Yi Hong

Shanghai Jiao Tong University

I am interested in theory development and applications to medical problems as well as to general computer vision problems. Currently, my research focuses on deep learning, spatiotemporal image and shape analysis, statistical estimation and testing on mainfolds, and atlas-building. In particular, my research interests lie in

  • Deep segmentation networks for medical images,

  • Deep image regression for longitudinal data,

  • Diagnostic classification network for identifying lung nodules,

  • Parametric regression on the Grassmannian,

  • Estimating spatiotemporal changes from image data,

  • Detecting and locating shape differences between populations,

  • Statistical testing for longitudinal data,

  • Statistical atlas with application to upper airway obstruction.

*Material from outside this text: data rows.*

(** ** Admission *)

(** The directory of the candidate takes the name of the build. *)
Lemma step_publish t w stage name d :
  entries w !! stage = Some (Entry_stage t (Some d)) -> stage <> name -> is_build_tag name = true ->
  match entries w !! name with None => true | Some entry => empty_directory entry end = true ->
  (forall i, usage_lock d = Some i -> hold_count t (UsageLock i) w = 0%nat) ->
  excludes t Selection w -> BuildInv w ->
  let w' := set_entries w (<[name := Entry_build d]> (<[stage := Entry_stage t None]> (entries w))) in
  (BuildInv w' /\ build_guar t w w') /\ mine t stage w'.
Proof.
  intros Hs Hne Htag Hempty Hcount Hx Hi w'.
  assert (Hstage : entries w' !! stage = Some (Entry_stage t None)).
  { cbn. rewrite lookup_insert_ne by done. apply lookup_insert_eq. }
  assert (Hname : entries w' !! name = Some (Entry_build d)) by (cbn; apply lookup_insert_eq).
  assert (Hother : forall n, n <> stage -> n <> name -> entries w' !! n = entries w !! n).
  { intros n H1 H2. cbn. by rewrite !lookup_insert_ne. }
  assert (Hused : usage_at w stage = usage_lock d) by (unfold usage_at; by rewrite Hs).
  assert (Hbefore : usage_at w name = None).
  { unfold usage_at. destruct (entries w !! name) as [[[[i|] [s|] [b|]]|o [c|]|]|]; done. }
  assert (Hold : forall n i, usage_at w' n = Some i -> exists n', usage_at w n' = Some i /\
            (n = name /\ n' = stage \/ n <> name /\ n' = n)).
  { intros n i. unfold usage_at at 1. destruct (decide (n = name)) as [->|H1].
    - rewrite Hname. cbn. intros Hd. exists stage. by rewrite Hused; auto.
    - destruct (decide (n = stage)) as [->|H2]; [by rewrite Hstage|]. rewrite Hother by done. eauto. }
  split; [split|].
  - destruct Hi as [I1 I2 I3 I4 I5 I6 I7]. split; try done.
    + intros n1 n2 i H1 H2. destruct (Hold _ _ H1) as (m1 & E1 & D1). destruct (Hold _ _ H2) as (m2 & E2 & D2).
      pose proof (I1 _ _ _ E1 E2) as ->.
      destruct D1 as [[-> ->]|[Hn1 ->]]; destruct D2 as [[-> E]|[Hn2 E]]; subst; try done.
      * unfold usage_at in H2. by rewrite Hstage in H2.
      * unfold usage_at in H1. by rewrite Hstage in H1.
    + intros n i H1. destruct (Hold _ _ H1) as (m1 & E1 & _). by apply I2 in E1.
    + intros t' i Hsh. destruct (I5 t' i Hsh) as (n & e & He & Hu & Ho).
      assert (Hat : usage_at w n = Some i) by (unfold usage_at; by rewrite He).
      destruct (decide (n = stage)) as [->|Hns].
      * exfalso. rewrite Hs in He. injection He as <-. assert (t = t') as <- by by eapply Ho.
        cbn in Hu. by apply Hcount in Hu.
      * destruct (decide (n = name)) as [->|Hnn]; [congruence|]. exists n, e. by rewrite Hother.
    + intros n o c. destruct (decide (n = name)) as [->|H1]; [by rewrite Hname|].
      destruct (decide (n = stage)) as [->|H2]; [intros _; by eapply I6|]. rewrite Hother by done. apply I6.
  - split; [done|done|]. intros n. destruct (decide (n = name)) as [->|H1].
    + rewrite Hname. destruct (entries w !! name) as [[[[i|] [s|] [b|]]|o [c|]|]|] eqn:Hn; try done.
      * apply change_kept; [by auto|]. intros file (content & Hb & _). by cbn in Hb.
      * pose proof (inv_stages w Hi name o None Hn). congruence.
      * apply change_made. auto.
    + destruct (decide (n = stage)) as [->|H2]; [rewrite Hs, Hstage; apply change_stage|].
      rewrite Hother by done. apply change_same.
  - exists None. done.
Qed.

I am also interested in physically-based modeling, simulation and animation in computer graphics. I worked on physically-based fire simulation.

Deep Segmentation Networks for Medical Images

Image segmentation is a fundamental task in image understanding, which distinguishes regions of interest (ROI) from image background for further analysis. Deep neural networks have been widely used in medical image segmentation with promising segmentation performance. However, there exist several challenges in existing methods, e.g., how to obtain robust segmentation with limited labeled data and how to achieve accurate and computationally efficient segmentation for 3D high-dimensional images.

To robustly segment ROI from pathological images with only normal control images as input, we propose a complementary segmentation network (CompNet) that fully leverages the information within the ROI and also the complementary information outside the ROI. In this way, We use the normal control images to train the network not just what is the ROI but also what is not the ROI, resulting in a more robust solution even without the need of pathological images for training. We evaluate our CompNet on the brain extraction task using the OASIS dataset, which shows over 97% Dice score for skull stripping from both non-pathological and synthetic pathological image scans. In addition, we use both 2D and 3D CompNets in a cascaded system to segment hepatic lesions effectively. Our 2D CompNets operate on a slice-by-slice basis in the axial orientation to segment liver and large liver lesions; while we use a 3D CompNet to detect small lesions that are often missed in a 2D segmentation design. This hybrid design balances the accuracy and efficiency in the 3D image segmentation.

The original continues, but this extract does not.